START Provided data
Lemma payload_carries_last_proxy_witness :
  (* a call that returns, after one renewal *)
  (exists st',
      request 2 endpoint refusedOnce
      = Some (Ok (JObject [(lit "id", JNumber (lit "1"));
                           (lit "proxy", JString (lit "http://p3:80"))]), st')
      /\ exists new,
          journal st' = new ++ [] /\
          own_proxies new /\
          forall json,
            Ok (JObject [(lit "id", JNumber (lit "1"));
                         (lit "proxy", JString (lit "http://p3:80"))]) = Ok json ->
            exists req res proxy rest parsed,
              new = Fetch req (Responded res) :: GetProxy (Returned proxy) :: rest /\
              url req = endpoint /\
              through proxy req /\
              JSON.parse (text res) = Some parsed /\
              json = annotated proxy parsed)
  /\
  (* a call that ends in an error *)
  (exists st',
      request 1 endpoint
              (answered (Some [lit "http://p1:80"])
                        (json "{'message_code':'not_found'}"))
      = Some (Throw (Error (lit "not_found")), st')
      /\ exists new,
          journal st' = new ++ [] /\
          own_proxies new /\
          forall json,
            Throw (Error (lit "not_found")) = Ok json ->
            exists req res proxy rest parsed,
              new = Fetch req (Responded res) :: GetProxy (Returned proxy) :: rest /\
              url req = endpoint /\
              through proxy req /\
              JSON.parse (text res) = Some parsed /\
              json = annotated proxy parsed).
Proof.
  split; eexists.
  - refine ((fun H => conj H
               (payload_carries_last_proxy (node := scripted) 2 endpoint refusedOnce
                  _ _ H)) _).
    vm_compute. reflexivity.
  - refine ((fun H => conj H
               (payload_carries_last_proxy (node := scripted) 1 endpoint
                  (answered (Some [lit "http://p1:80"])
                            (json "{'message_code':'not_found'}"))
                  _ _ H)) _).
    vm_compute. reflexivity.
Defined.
END Provided data
START Provided data
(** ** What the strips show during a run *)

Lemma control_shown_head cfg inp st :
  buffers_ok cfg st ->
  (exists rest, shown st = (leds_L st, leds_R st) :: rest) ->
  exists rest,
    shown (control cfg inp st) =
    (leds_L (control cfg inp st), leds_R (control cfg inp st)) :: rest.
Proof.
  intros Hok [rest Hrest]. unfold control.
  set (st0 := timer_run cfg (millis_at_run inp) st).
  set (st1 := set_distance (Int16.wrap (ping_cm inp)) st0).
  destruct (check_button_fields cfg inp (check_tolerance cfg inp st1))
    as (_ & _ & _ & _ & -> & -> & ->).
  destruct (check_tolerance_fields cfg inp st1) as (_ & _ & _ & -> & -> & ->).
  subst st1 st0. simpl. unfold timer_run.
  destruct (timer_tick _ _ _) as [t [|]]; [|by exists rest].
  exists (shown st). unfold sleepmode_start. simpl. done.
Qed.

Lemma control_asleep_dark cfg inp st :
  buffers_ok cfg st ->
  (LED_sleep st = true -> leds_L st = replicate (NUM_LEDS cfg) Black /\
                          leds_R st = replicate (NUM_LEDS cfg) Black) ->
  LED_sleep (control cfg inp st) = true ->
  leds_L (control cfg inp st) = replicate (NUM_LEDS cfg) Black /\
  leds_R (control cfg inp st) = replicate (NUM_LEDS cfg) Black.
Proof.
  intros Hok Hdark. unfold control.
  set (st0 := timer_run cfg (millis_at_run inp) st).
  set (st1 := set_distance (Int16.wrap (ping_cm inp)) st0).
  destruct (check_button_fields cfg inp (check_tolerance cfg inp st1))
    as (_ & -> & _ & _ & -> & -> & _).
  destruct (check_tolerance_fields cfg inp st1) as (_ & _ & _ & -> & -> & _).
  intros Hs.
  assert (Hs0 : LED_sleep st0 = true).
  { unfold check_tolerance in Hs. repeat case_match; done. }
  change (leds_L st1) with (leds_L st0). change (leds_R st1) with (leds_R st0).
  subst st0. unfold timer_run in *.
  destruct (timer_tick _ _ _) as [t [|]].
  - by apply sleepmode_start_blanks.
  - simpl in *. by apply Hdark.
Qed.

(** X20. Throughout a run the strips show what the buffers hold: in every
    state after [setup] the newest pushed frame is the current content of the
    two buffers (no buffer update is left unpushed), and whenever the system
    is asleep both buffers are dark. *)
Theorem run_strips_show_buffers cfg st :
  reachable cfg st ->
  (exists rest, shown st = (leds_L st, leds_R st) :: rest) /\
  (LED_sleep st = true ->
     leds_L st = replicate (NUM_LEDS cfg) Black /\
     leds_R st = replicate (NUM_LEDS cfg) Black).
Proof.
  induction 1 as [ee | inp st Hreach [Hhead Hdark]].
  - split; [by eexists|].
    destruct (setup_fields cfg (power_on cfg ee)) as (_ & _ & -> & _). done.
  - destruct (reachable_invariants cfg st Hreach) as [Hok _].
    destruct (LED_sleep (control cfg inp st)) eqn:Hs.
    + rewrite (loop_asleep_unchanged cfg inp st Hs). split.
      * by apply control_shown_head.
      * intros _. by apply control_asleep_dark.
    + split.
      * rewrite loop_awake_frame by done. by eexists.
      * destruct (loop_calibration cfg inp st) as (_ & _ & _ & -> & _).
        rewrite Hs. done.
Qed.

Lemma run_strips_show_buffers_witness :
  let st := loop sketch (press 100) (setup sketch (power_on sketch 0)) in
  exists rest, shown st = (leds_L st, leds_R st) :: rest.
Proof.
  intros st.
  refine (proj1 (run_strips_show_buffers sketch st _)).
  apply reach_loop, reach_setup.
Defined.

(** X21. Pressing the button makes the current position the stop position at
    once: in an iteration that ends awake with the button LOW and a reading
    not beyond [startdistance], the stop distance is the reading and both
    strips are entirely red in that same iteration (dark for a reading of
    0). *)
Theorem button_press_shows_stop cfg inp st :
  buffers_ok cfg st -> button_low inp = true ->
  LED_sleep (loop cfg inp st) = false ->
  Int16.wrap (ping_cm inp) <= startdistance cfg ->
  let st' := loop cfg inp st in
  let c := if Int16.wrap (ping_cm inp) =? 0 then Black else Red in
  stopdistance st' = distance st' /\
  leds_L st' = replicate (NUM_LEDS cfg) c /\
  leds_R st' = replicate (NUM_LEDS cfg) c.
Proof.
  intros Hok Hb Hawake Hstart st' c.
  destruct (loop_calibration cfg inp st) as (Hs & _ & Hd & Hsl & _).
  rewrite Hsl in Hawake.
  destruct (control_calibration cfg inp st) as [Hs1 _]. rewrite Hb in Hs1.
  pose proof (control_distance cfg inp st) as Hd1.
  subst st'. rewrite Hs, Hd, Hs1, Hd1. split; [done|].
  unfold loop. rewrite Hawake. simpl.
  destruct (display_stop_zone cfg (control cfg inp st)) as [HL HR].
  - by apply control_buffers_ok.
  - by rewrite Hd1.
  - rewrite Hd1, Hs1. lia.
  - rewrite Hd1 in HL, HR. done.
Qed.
END Provided data
Prompt: Looking at the records, report the number of lines that hold the string "intros", with no other text.

Answer to this problem: 6